Mercapto-Functionalized Carbon Dots Reduce Cadmium Accumulation in Wheat Grains via Plant–Soil–Microbial Regulation

Sustainable strategies to reduce Cd accumulation in wheat grown on Cd-contaminated alkaline soils remain limited. Here, we developed mercapto-functionalized carbon dots (SH-CDs) from Salvia miltiorrhiza biomass via a solvent-free ball milling approach with 3-mercaptopropyltrimethoxysilane. SH-CDs exhibited superior Cd²⁺ adsorption capacity (35.9 mg·g^-1), primarily attributed to the strong affinity of surface-bound mercapto (-SH) groups, as confirmed by DFT calculations.
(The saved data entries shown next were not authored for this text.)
Lemma join_all_scalar (sep : pystr) (l : list pystr) :
  forallb scalar sep = true → Forall (λ s, forallb scalar s = true) l → forallb scalar (join sep l) = true.
Proof.
  intros Hs. induction 1 as [|s l Hsc Hl IH]; [done|]. destruct l as [|t l]; [done|].
  change (join sep (s :: t :: l)) with (s ++ sep ++ join sep (t :: l)). by rewrite !forallb_app, Hsc, Hs, IH.
Qed.

Lemma str_of_int_scalar (z : Z) : forallb scalar (str_of_int z) = true.
Proof.
  assert (Hu : ∀ d, forallb scalar (uint_chars d) = true) by (intros d; by induction d).
  unfold str_of_int. destruct z; try apply Hu.
Qed.

Lemma ws_scalar (s : pystr) : forallb json_ws s = true → forallb scalar s = true.
Proof.
  rewrite !forallb_elem. intros Hws c Hc%Hws. unfold json_ws in Hc. rewrite !orb_true_iff, !N.eqb_eq in Hc.
  by destruct_or! Hc; subst.
Qed.

(** The text of a value that survives has only characters. *)
Lemma text_of_scalar (h : JsonHooks) (v : pyobj) :
  forallb json_ws item_space = true → forallb json_ws key_space = true →
  json_value h v → forallb scalar (text_of (escape o) float_repr item_space key_space v) = true.
Proof.
  intros Hi Hk. unfold json_value.
  induction v as [|[]|z|x|s|l IH|l IH| ] using pyobj_nested_ind; intros Hv; try done.
  - apply str_of_int_scalar.
  - by destruct Hv as (_ & Hx & _).
  - by apply quoted_scalar.
  - apply readable_list in Hv. cbn [text_of forallb]. change (scalar 91) with true. cbn [andb].
    rewrite forallb_app, join_all_scalar; [done|cbn [forallb]; by rewrite ws_scalar|]. apply Forall_fmap.
    rewrite Forall_forall in *. intros x Hx. by apply IH, Hv.
  - apply readable_dict in Hv as [_ Hv]. cbn [text_of forallb]. change (scalar 123) with true. cbn [andb].
    rewrite forallb_app, join_all_scalar; [done|cbn [forallb]; by rewrite ws_scalar|]. apply Forall_fmap.
    rewrite Forall_forall in *. intros [k x] Hin. destruct (Hv _ Hin) as [(s & Hs & Hsc) Hx]. simpl in Hs, Hx. subst k.
    change (forallb scalar (quoted (escape o) s ++ 58 :: key_space
      ++ text_of (escape o) float_repr item_space key_space x) = true).
    rewrite forallb_app, quoted_scalar by done. cbn [forallb andb]. change (scalar 58) with true. cbn [andb].
    rewrite forallb_app, ws_scalar by done. cbn [andb]. by apply (IH _ Hin).
Qed.

(** What [dumps] writes, [loads] with the default integers and objects reads. *)
Lemma dumps_loads (h : JsonHooks) (v : pyobj) :
  forallb json_ws item_space = true → forallb json_ws key_space = true →
  parse_int h = default_int → object_pairs h = (λ pairs, Ok (dict_of_pairs pairs)) →
  json_value h v →
  ∃ s, dumps o v = Ok s ∧ loads_with h s = Ok v.
Proof.
  intros Hi Hk Hint Hpairs Hv. eexists. split; [by apply (dumps_text h)|].
  eapply (reads_back (escape o)); [done|done| |exact Hv]. split.
  - apply escape_reads.
  - intros z Hz. rewrite Hint. by apply default_int_reads.
  - intros x (_ & _ & H1 & H2). done.
  - intros pairs Hnd. by rewrite Hpairs, dict_of_pairs_distinct.
Qed.
End dumps.

(** ** The text of a value is one line *)

Lemma escape_char_plain (c : N) : 10%N ∉ escape_char c.
Proof.
  unfold escape_char. repeat (case_match; [apply (bool_decide_unpack _); vm_compute; exact I|]). case_match eqn:Hlt.
  - assert (Hx : ∀ n, (10 ≠ hex_digit n)%N) by (intros n; unfold hex_digit; case_match; lia).
    rewrite !not_elem_of_cons. split_and!; try done; try apply Hx. apply not_elem_of_nil.
  - rewrite list_elem_of_singleton. intros <-. discriminate.
Qed.

Lemma escape_ascii_plain (c : N) : 10%N ∉ escape_ascii c.
Proof.
  assert (Hx : ∀ n, (10 ≠ hex_digit n)%N) by (intros n; unfold hex_digit; case_match; lia).
  assert (Hu : ∀ u, 10%N ∉ escape_unit u).
  { intros u. unfold escape_unit. rewrite !not_elem_of_cons. split_and!; try done; try apply Hx. apply not_elem_of_nil. }
  unfold escape_ascii. repeat case_match; [apply escape_char_plain|apply Hu|]. by rewrite not_elem_of_app.
Qed.

Section lines.
Context `{FR : !FloatRepr} (o : DumpOptions).

Definition plain_floats : Prop := ∀ x, 10%N ∉ float_repr x.
Definition plain_separators : Prop := (10%N ∉ item_separator o) ∧ (10%N ∉ key_separator o).

Lemma quoted_plain (s : pystr) : 10%N ∉ quoted (escape o) s.
Proof.
  unfold quoted. rewrite not_elem_of_cons, not_elem_of_app. split_and!; [done| |by rewrite list_elem_of_singleton].
  intros (l & (c & <- & _)%in_map_iff & Hc%list_elem_of_In)%list_elem_of_In%in_concat. revert Hc. unfold escape.
  destruct (ensure_ascii o); [apply escape_ascii_plain|apply escape_char_plain].
Qed.

Lemma join_plain (sep : pystr) (l : list pystr) : 10%N ∉ sep → Forall (λ s, 10%N ∉ s) l → 10%N ∉ join sep l.
Proof.
  intros Hsep Hl. induction Hl as [|s l Hs Hl IH]; [apply not_elem_of_nil|]. destruct l as [|s' l]; [done|].
  change (join sep (s :: s' :: l)) with (s ++ sep ++ join sep (s' :: l)). by rewrite !not_elem_of_app.
Qed.

Lemma str_of_int_plain (z : Z) : 10%N ∉ str_of_int z.
Proof. by apply str_of_int_chars. Qed.

Lemma dump_key_plain (k : pyobj) (t : pystr) : plain_floats → (∀ s, k ≠ PStr s) → dump_key o k = Ok t → 10%N ∉ t.
Proof.
  intros Hf Hs. unfold dump_key. destruct k as [|[]|z|x|s| | |]; try done.
  1-3: by intros [= <-]; apply (bool_decide_unpack _); vm_compute.
  - unfold dump_int. rewrite guard_Ok. intros [_ [= <-]]. apply str_of_int_plain.
  - unfold dump_float. repeat case_match; intros [= <-]; [apply Hf|by apply (bool_decide_unpack _); vm_compute..].
  - intros _. by destruct (Hs s).
Qed.

Lemma mapM_id_Forall (P : pystr → Prop) {A} (f : A → result pystr) (l : list A) (ys : list pystr) :
  mapM id (map f l) = Ok ys → (∀ x y, x ∈ l → f x = Ok y → P y) → Forall P ys.
Proof.
  intros Hm HP. apply mapM_Ok in Hm. apply Forall_lookup. intros i y Hy.
  destruct (Forall2_lookup_r _ _ _ _ _ Hm Hy) as (m & Hi & Hmy). unfold id in Hmy. subst m.
  rewrite list_lookup_fmap in Hi. apply fmap_Some in Hi as (x & Hx & Heq). apply (HP x); [by eapply list_elem_of_lookup_2|done].
Qed.

(** The text of a value has no line feed. *)
Lemma dumps_plain (v : pyobj) : plain_floats → plain_separators → ∀ t, dumps o v = Ok t → 10%N ∉ t.
Proof.
  intros Hf [Hitem Hkey]. induction v as [|[]|z|x|s|l IH|l IH|t0] using pyobj_nested_ind; intros t; cbn [dumps].
  1-3: by intros [= <-]; apply (bool_decide_unpack _); vm_compute.
  - by apply (dump_key_plain (PInt z)).
  - by apply (dump_key_plain (PFloat x)).
  - intros [= <-]. apply quoted_plain.
  - intros (ys & Hm & [= <-])%bind_Ok. rewrite not_elem_of_cons, not_elem_of_app. split_and!; [done| |by rewrite list_elem_of_singleton].
    apply join_plain; [done|]. rewrite Forall_forall in IH. eapply mapM_id_Forall; [exact Hm|].
    intros x y Hx Hy. by apply (IH x).
  - intros (ys & Hm & [= <-])%bind_Ok. rewrite not_elem_of_cons, not_elem_of_app. split_and!; [done| |by rewrite list_elem_of_singleton].
    apply join_plain; [done|]. rewrite Forall_forall in IH. eapply mapM_id_Forall; [exact Hm|].
    intros [k x] y Hx Hy. apply bind_Ok in Hy as (key & _ & Hy). apply bind_Ok in Hy as (value & Hval & Hret).
    assert (y = quoted (escape o) key ++ key_separator o ++ value) as -> by (by injection Hret).
    rewrite !not_elem_of_app. split_and!; [apply quoted_plain|done|].
    by apply (IH _ Hx).
  - done.
Qed.
End lines.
SH-CDs applied via soil irrigation (800 mg·L^-1) and foliar spraying (1 mg·mL^-1) effectively reduced Cd content in wheat grains by 61.1% and 43.8%, respectively, compared to the control group (CK), while grain yield increased significantly by 24.5% and 12.4%. Soil irrigation with SH-CDs transformed soil Cd into less bioavailable fractions, reducing diethylenetriaminepentaacetic acid-extractable Cd (DTPA-Cd) by 13.6-45.7%. Integrated transcriptomic and metabolomic analyses revealed that SH-CDs mitigate Cd accumulation and phytotoxicity through: (1) enhancing photosynthesis (upregulating Lhca/b, Psa, Psb genes) and antioxidant defense (elevating SOD, CAT, POD, GSH; upregulating GST, APX); (2) promoting Cd sequestration in cell walls via remodeling genes involved in lignin, cellulose, and pectin biosynthesis; (3) regulating Cd transporters (upregulating ABCG3/7, ABCC2/3/4; downregulating HIPP27/45); and (4) reprogramming stress-related metabolites (amino acids, lipids, flavonoids). Additionally, SH-CDs irrigation enriched soil plant-growth-promoting and heavy-metal-resistant bacteria (e.g., Lysobacter and Vicinamibacteraceae). This work elucidates the multifaceted plant-soil-microbe mechanisms underpinning the efficacy of SH-CDs, demonstrating their potential as a nanoenabled strategy for safe crop production in Cd-contaminated farmlands.